Cherry blossoms and rock gardens, chrysanthemums and bonsai, microchips and mega industries, kimonos and kabuki, geishas and samurais, haiku and hara-kiri, Japan presents the visitor with a study in contrasts. It can be very modern with concrete jungles like Tokyo- or it can present an enchanting, typically Japanese picture of settlements like Kyoto, with its myriad gardens and temples. It can wear the serenity of Mt. Fuji or scramble with the rush hour traffic of downtown Tokyo. 

In between lies a whole host of cities and towns, some with historical associations, like the legendary port of Yokohama, much celebrated in fiction; and some associated with everlasting human tragedies. But there is one thing all of Japan has in common, and that is an unfailing sense of tradition and culture.

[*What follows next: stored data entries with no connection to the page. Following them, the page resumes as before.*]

(** X15: the columns of the materials table are exactly the keys of its
    object rows, and those of the matches table exactly the dotted keys of
    its flattened matches, so no field of a row lacks a column; and no
    key of a flattened match is bound to a nested object. *)
Theorem table_columns rows (ps : list paired) (matchesRaw : list value) :
  (∀ k, k ∈ materialsCols rows ↔ key_of_rows rows k) ∧
  (∀ k, k ∈ matchesCols ps ↔ ∃ p, p ∈ ps ∧ k ∈ (flat p).*1) ∧
  (∀ p k x, p ∈ matchesPaired matchesRaw →
            obj_get (flat p) k = Some x → is_plain_object x = false).
Proof.
  split_and!.
  - intros k. apply elem_of_unionKeys.
  - intros k. unfold matchesCols. rewrite elem_of_unionKeys.
    unfold key_of_rows. split.
    + intros (r & Hr & _ & Hk).
      apply list_elem_of_In, in_map_iff in Hr as (p & <- & Hp).
      exists p. split; [by apply list_elem_of_In | done].
    + intros (p & Hp & Hk). exists (VObj (flat p)). split_and!; [|done..].
      apply list_elem_of_In, in_map_iff. exists p.
      split; [done | by apply list_elem_of_In].
  - intros p k x Hp. unfold matchesPaired in Hp.
    apply list_elem_of_In, in_map_iff in Hp as (v & <- & _).
    apply flat_not_plain.
Qed.

Lemma table_columns_witness :
  mkPaired demo_match (flatten1 demo_match) ∈ matchesPaired [demo_match] ∧
  obj_get (flatten1 demo_match) "tags" =
    Some (VArr [VStr "ash"; VObj [("k", VNum 1)]]) ∧
  is_plain_object (VArr [VStr "ash"; VObj [("k", VNum 1)]]) = false.
Proof.
  split; [left |]. split; [reflexivity |].
  apply (proj2 (proj2 (table_columns [] [] [demo_match]))
           (mkPaired demo_match (flatten1 demo_match)) "tags").
  - left.
  - reflexivity.
Defined.

(** X16: after [n] clicks on Load more the table shows the first
    [100 * (n + 1)] rows, in their order, or all of them if there are
    fewer: its [i]-th row is the [i]-th row of the list for every [i] below
    that bound, and it has no row from there on; and the button is shown
    exactly while some row is not. *)
Theorem paging_visible {A} (rows : list A) (vis n : nat) :
  (∀ i, visible rows (Nat.iter n load_more PAGE) !! i =
        if i <? 100 * (n + 1) then rows !! i else None) ∧
  length (visible rows (Nat.iter n load_more PAGE)) =
    min (100 * (n + 1)) (length rows) ∧
  (load_more_shown rows vis = false ↔ visible rows vis = rows).
Proof.
  assert (Hiter : Nat.iter n load_more PAGE = 100 * (n + 1)).
  { unfold load_more, PAGE. induction n as [|n IH]; [done |].
    rewrite Nat.iter_succ, IH. lia. }
  unfold visible, load_more_shown. split_and!.
  - intros i. rewrite Hiter. destruct (i <? 100 * (n + 1)) eqn:E.
    + apply Nat.ltb_lt in E. by apply lookup_take_lt.
    + apply Nat.ltb_ge in E. by apply lookup_take_ge.
  - by rewrite Hiter, length_take.
  - rewrite Nat.ltb_ge. split.
    + apply take_ge.
    + intros H. apply (f_equal length) in H. rewrite length_take in H. lia.
Qed.

Lemma paging_visible_witness :
  load_more_shown [1; 2; 3] 100 = false ∧ visible [1; 2; 3] 100 = [1; 2; 3].
Proof.
  split; [reflexivity |].
  by apply (proj1 (proj2 (proj2 (paging_visible [1; 2; 3] 100 0)))).
Defined.

End TableProperties.

(** ** Materials and matches page: messaging *)

Section MessagingProperties.

Import MatchPage.

Implicit Types (m : gmap string (list Z)) (r : value) (rows : list value).
Implicit Types (key name : string).

Lemma ids_of_cons r rows key :
  ids_of (r :: rows) key = ids_of [r] key ++ ids_of rows key.
Proof.
  unfold ids_of. simpl.
  destruct (name_key r), (get_prop r "factory_id"); try done.
  by case_decide.
Qed.

Lemma head_push (arr : list Z) id :
  head (if includes_id arr id then arr else arr ++ [id]) = head (arr ++ [id]).
Proof.
  destruct (includes_id arr id) eqn:E; [|done].
  destruct arr; [done | done].
Qed.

No matter how modern, how technologically advanced the Japanese might become, there is always an affinity for tradition: and this is reflected in every aspect of their lives. Under the steel and the concrete lies Nippon- with its temples, its gardens, its streets and its teahouses: very traditional, very Japanese. 

There is something very strait-laced and very regimental about the Japanese, or so it would appear, to a casual observer and the country as such is so perfect- efficient, clean, beautiful- that it can be a little intimidating- if you don’t dig any further. The image Japan has acquired over the years is of a country where dignity, honor and hard work are ethics so part of life that they have become bywords for the country and its people. 

But scratch the surface, and you’ll find a land that is extremely beautiful, where values, morals and good manners are prized but faux pas are tolerated, a people who can be very hospitable and very warm, once you come to know them. And, as a tourist, you should, if you really want to get to the core of Japan, try to get to know its people- their culture, their customs, their ability to be very traditional and yet very, very contemporary. 

Japan is an enigma - travel to Japan to discover it!

Capital:  Tokyo

Best Time to Visit:

  1. The best times to visit the country are therefore during the spring (March and April) when the cherry blossoms are in bloom and the autumn (September and October) when the foliage changes colors.
  2. If possible try not to visit Japan during the holidays, when nearly all Japanese go on vacation, and most accommodation as well as travel facilities are stretched to capacity.
  3. The periods to avoid are around New Year, in mid-August, and for a week after April 29 called the Golden week: these are popular Japanese festivals when a large chunk of the population travels home.

Min Days Required: 6 days

Places of Interest:

1) Tokyo – Roppongi , Tokyo Skytree, Rainbow Bridge, Meiji Shrine, Tokyo Imperial Palace, Harajuku

2) Osaka–Osaka Aquarium, Dotonbori, Shinsaibashi,Minami (Namba)

3) Kyoto - Kiyomizu-dera, Arashiyama, Kinkaku-ji, Nijō Castle,Eikan-dōZenrin-ji 


  1. Japan’s climate is very diverse- the latitudinal spread of the country is such that different parts of Japan experience different kinds of weather.
  2. The northern regions of the country have a more or less sub-arctic climate, with long, cold winters (with lots of snow!), and brief summers.
  3. Similarly, winters are cold and snowy in the west of Japan- a consequence of the merging of icy Siberian winds with moist Pacific air. 
  4. Southern Japan is comparatively warmer and more humid; summers tend to be muggy all over the country.
  5. The humidity peaks in late summer, when typhoons, gales and heavy rains hit much of the country, especially in the southern areas.
  6. Spring and autumn are easily the best seasons in Japan: pleasant and beautiful.

Currency: Yen

Things to carry:

  1. Keeping in mind Japan’s climate, make sure you bring along the correct sort of clothing- light for summers, and adequate woolens for the winter.
  2. Some restaurants in the country can be pretty strict about proper 'evening dress’, so if there’s a chance you’ll be going out, make sure you’ve got something formal enough.
  3. Remember that shoes of any kind are not allowed into temples, and it’s proper to take off your shoes before entering someone’s home- so it’s convenient to take shoes you can slip on and off without much trouble.
  4. While on the subject of temples- make sure you’re decently clad if you’re visiting one; shorts or other `just-about-dressed’ clothing is frowned upon. 
  5. Most medicines, toiletries and other items are commonly available in Japan, especially in the larger cities.
  6. One last thing: if you’re a coffee addict, take some sachets along- coffee isn’t popular in Japan, and it’s particularly hard to find in smaller towns and villages.

How to get there:


  1. Japan is very well connected with the rest of the world, so getting to the country isn’t a problem as such.
  2. A number of international airlines regularly fly circuits linking Japan to Europe, Asia, North America and other destinations.
  3. Japan’s main international airport is Narita International, 80 km from Tokyo; there are other international airports too, at Osaka, Kyushu and Sapporo, but the volume of traffic handled by these is much less than Narita.